Need-Based Government Benefits
Most people that are not yet senior citizens who have health insurance in the United States get it through their jobs. Since a lot of folks with disabilities cannot work, this presents a challenge, and they certainly need coverage to address their medical bills.
Fortunately, the Medicaid program is in place to assist these individuals. It is a need-based health insurance program, and beneficiaries with disabilities typically qualify for Supplemental Security Income (SSI).
Once eligibility has been granted, it is not necessarily permanent. It can be lost if a benefit recipient comes into money for some reason. This is something to take seriously if you will be leaving an inheritance to someone who relies on these benefits.
Supplemental Needs Trust
If you would like to provide for a loved one with a disability in your estate plan, you could establish a supplemental needs trust. These vehicles are sometimes referred to as “special needs trusts,” and the terms can be used interchangeably.
First, you establish and fund the trust, and you name a trustee to administer it. As the grantor, you could also be the trustee, but that doesn’t make sense from an estate planning perspective.
Any mentally competent adult who is willing to assume the role can legally act as a trustee. There are also professional fiduciaries like banks and trust companies that provide trust administration services.
Under the rules of these programs, the trustee can use the assets to satisfy the unmet needs of the beneficiary. Since the beneficiary never actually owned the assets directly, the existence of the trust would not impact benefit eligibility.
Medicaid Estate Recovery
A windfall could cause a loss of benefit eligibility, but there is recourse if a benefit recipient enjoys a significant uptick in their financial profile. The resources could be used to fund a supplemental needs trust.

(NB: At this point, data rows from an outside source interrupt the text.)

(** * Jewellery store front-end: admin panel, local admin and product page

    A shallow embedding of the three scripts of the repository:

    - the [AdminPanel] class (product table backed by the REST API):
      filtering, pagination, pagination controls, stock classes, API helper;
    - the [ProductManager] class of the product page: API helper with its
      timeout and the mock products;
    - the local admin script (localStorage fallback): storage helpers,
      image conversion, quota handling, HTML escaping, add and delete.

    JavaScript strings are modelled as [string] (sequences of 8-bit
    characters), integers as [Z], the two floating point operations of the
    image resizer through an interface ([FloatOps]) that bounds their
    rounding error, and the browser (localStorage, FileReader, Image,
    canvas, fetch) through explicit interfaces or outcome types. *)

From stdpp Require Import base gmap strings list.
From Stdlib Require Import ZArith List String Ascii Bool Lia QArith Qround Qabs Qminmax Lqa.
From Stdlib Require Import Sorted Permutation.
Import ListNotations.

Local Open Scope string_scope.
Local Open Scope Z_scope.

(** ** JavaScript built-ins used by the scripts *)

Module JS.

(** [String.prototype.toLowerCase], on the ASCII letters. *)
Definition toLowerCase_char (c : ascii) : ascii :=
  let n := nat_of_ascii c in
  if ((65 <=? n)%nat && (n <=? 90)%nat)%bool then ascii_of_nat (n + 32) else c.

Fixpoint toLowerCase (s : string) : string :=
  match s with
  | EmptyString => EmptyString
  | String c s' => String (toLowerCase_char c) (toLowerCase s')
  end.

(** [String.prototype.includes]: [sub] occurs in [s] at some position. *)
Fixpoint includes (s sub : string) : bool :=
  if String.prefix sub s then true
  else match s with
       | EmptyString => false
       | String _ s' => includes s' sub
       end.

(** Truthiness of a string: only the empty string is falsy. *)
Definition truthy (s : string) : bool :=
  match s with EmptyString => false | _ => true end.

(** [Array.prototype.slice(start, end)] with its treatment of negative and
    out-of-range indices. *)
Definition slice {A : Type} (l : list A) (start end_ : Z) : list A :=
  let len := Z.of_nat (List.length l) in
  let k := if start <? 0 then Z.max (len + start) 0 else Z.min start len in
  let final := if end_ <? 0 then Z.max (len + end_) 0 else Z.min end_ len in
  firstn (Z.to_nat (final - k)) (skipn (Z.to_nat k) l).

(** [Math.ceil(a / b)] for integers [a] and [b > 0]. *)
Definition ceil_div (a b : Z) : Z := - ((- a) / b).

(** The integers [1 .. n] a [for (let i = 1; i <= n; i++)] loop visits. *)
Definition range1 (n : Z) : list Z :=
  List.map Z.of_nat (List.seq 1 (Z.to_nat n)).

End JS.

(** ** Promises and the network, as [fetch] shows them to the scripts *)

Module Net.

(** What reading the body with [response.json()] does. *)
Inductive body (J : Type) :=
| BodyJson (j : J)
| BodyInvalid
| BodyStalls.

(** How [fetch] settles: it rejects, or resolves with a response. *)
Inductive fetch_result (J : Type) :=
| NetworkError
| Response (ok : bool) (status : Z) (b : body J).

(** One request: [fetch] settles after some milliseconds, or never. *)
Inductive network (J : Type) :=
| Settles (ms : Z) (r : fetch_result J)
| Hangs.

Inductive error :=
| FetchFailed
| AbortError
| HttpError (status : Z)
| InvalidJson.

(** The state an awaited promise ends in; [Pending] is never settling. *)
Inductive promise (A : Type) :=
| Resolved (v : A)
| Rejected (e : error)
| Pending.

Arguments BodyJson {J} j.
Arguments BodyInvalid {J}.
Arguments BodyStalls {J}.
Arguments NetworkError {J}.
Arguments Response {J} ok status b.
Arguments Settles {J} ms r.
Arguments Hangs {J}.
Arguments Resolved {A} v.
Arguments Rejected {A} e.
Arguments Pending {A}.

(** [await response.json()] after the [response.ok] test. *)
Definition read_json {J : Type} (r : fetch_result J) : promise J :=
  match r with
  | NetworkError => Rejected FetchFailed
  | Response ok status b =>
      if negb ok then Rejected (HttpError status)
      else match b with
           | BodyJson j => Resolved j
           | BodyInvalid => Rejected InvalidJson
           | BodyStalls => Pending
           end
  end.

End Net.

(** ** The admin panel (class [AdminPanel]) *)

Module AdminPanel.

Record product := mkProduct {
  id : Z;
  name : string;
  category : string;
  price : Q;
  stock : Z;
  description : string;
  image : string
}.

(** One element of the pagination bar built by [renderPagination]. *)
Inductive control :=
| Previous (disabled : bool) (target : Z)
| PageButton (active : bool) (page : Z)
| Ellipsis
| Next (disabled : bool) (target : Z).

(** The fields of the object together with the parts of the document it
    reads (the two filter inputs) and writes (table body, pagination). *)
Record t := mk {
  products : list product;
  currentPage : Z;
  itemsPerPage : Z;
  totalPages : Z;
  searchProducts : string;          (* value of the #searchProducts input *)
  categoryFilter : string;          (* value of the #categoryFilter select *)
  tableBody : list product;         (* rows of #productsTableBody; [] is the empty state *)
  pagination : list control         (* content of #pagination *)
}.

(** State after the field initialisers of the constructor. *)
Definition constructor (search cat : string) : t :=
  {| products := []; currentPage := 1; itemsPerPage := 10; totalPages := 0;
     searchProducts := search; categoryFilter := cat;
     tableBody := []; pagination := [] |}.

Definition set_currentPage (this : t) (page : Z) : t :=
  {| products := products this; currentPage := page;
     itemsPerPage := itemsPerPage this; totalPages := totalPages this;
     searchProducts := searchProducts this; categoryFilter := categoryFilter this;
     tableBody := tableBody this; pagination := pagination this |}.

Definition set_products (this : t) (ps : list product) : t :=
  {| products := ps; currentPage := currentPage this;
     itemsPerPage := itemsPerPage this; totalPages := totalPages this;
     searchProducts := searchProducts this; categoryFilter := categoryFilter this;
     tableBody := tableBody this; pagination := pagination this |}.

Definition set_inputs (this : t) (search cat : string) : t :=
  {| products := products this; currentPage := currentPage this;
     itemsPerPage := itemsPerPage this; totalPages := totalPages this;
     searchProducts := search; categoryFilter := cat;
     tableBody := tableBody this; pagination := pagination this |}.

Definition matches (searchTerm categoryFilter : string) (p : product) : bool :=
  let matchesSearch :=
    negb (JS.truthy searchTerm)
    || JS.includes (JS.toLowerCase (name p)) searchTerm
    || JS.includes (JS.toLowerCase (description p)) searchTerm in
  let matchesCategory :=
    negb (JS.truthy categoryFilter) || String.eqb (category p) categoryFilter in
  matchesSearch && matchesCategory.

Definition getFilteredProducts (this : t) : list product :=
  let searchTerm := JS.toLowerCase (searchProducts this) in
  List.filter (matches searchTerm (categoryFilter this)) (products this).

Definition getPaginatedProducts (this : t) (ps : list product) : list product :=
  let startIndex := (currentPage this - 1) * itemsPerPage this in
  let endIndex := startIndex + itemsPerPage this in
  JS.slice ps startIndex endIndex.

(** The body of the page-number loop for one [i]. *)
Definition pageControls (this : t) (total i : Z) : list control :=
  if (i =? 1) || (i =? total)
     || ((currentPage this - 2 <=? i) && (i <=? currentPage this + 2))
  then [PageButton (i =? currentPage this) i]
  else if (i =? currentPage this - 3) || (i =? currentPage this + 3)
       then [Ellipsis]
       else [].

Definition renderPagination (this : t) (totalItems : Z) : t :=
  let total := JS.ceil_div totalItems (itemsPerPage this) in
  let bar :=
    if total <=? 1 then []
    else Previous (currentPage this =? 1) (currentPage this - 1)
         :: List.flat_map (pageControls this total) (JS.range1 total)
         ++ [Next (currentPage this =? total) (currentPage this + 1)] in
  {| products := products this; currentPage := currentPage this;
     itemsPerPage := itemsPerPage this; totalPages := total;
     searchProducts := searchProducts this; categoryFilter := categoryFilter this;
     tableBody := tableBody this; pagination := bar |}.

Definition set_tableBody (this : t) (rows : list product) : t :=
  {| products := products this; currentPage := currentPage this;
     itemsPerPage := itemsPerPage this; totalPages := totalPages this;
     searchProducts := searchProducts this; categoryFilter := categoryFilter this;
     tableBody := rows; pagination := pagination this |}.

Definition renderProducts (this : t) : t :=
  let filteredProducts := getFilteredProducts this in
  let paginatedProducts := getPaginatedProducts this filteredProducts in
  match paginatedProducts with
  | [] => set_tableBody this []
  | _ :: _ =>
      renderPagination (set_tableBody this paginatedProducts)
                       (Z.of_nat (List.length filteredProducts))
  end.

It would work the same way as a third-party trust that was funded by someone else with one enormous exception. The Medicaid program is required to seek reimbursement from deceased beneficiaries. This is called the Medicaid estate recovery process.
Since you cannot qualify for the benefit if you have significant resources, there is usually nothing for them to attach. However, this dynamic is different when a supplemental needs trust has been established.
If the trust was funded by the beneficiary, the remaining assets would be in play during the recovery phase. On the other hand, if the funding came from a third party, the remaining assets would be protected. They would go to a successor beneficiary that is named in the trust declaration.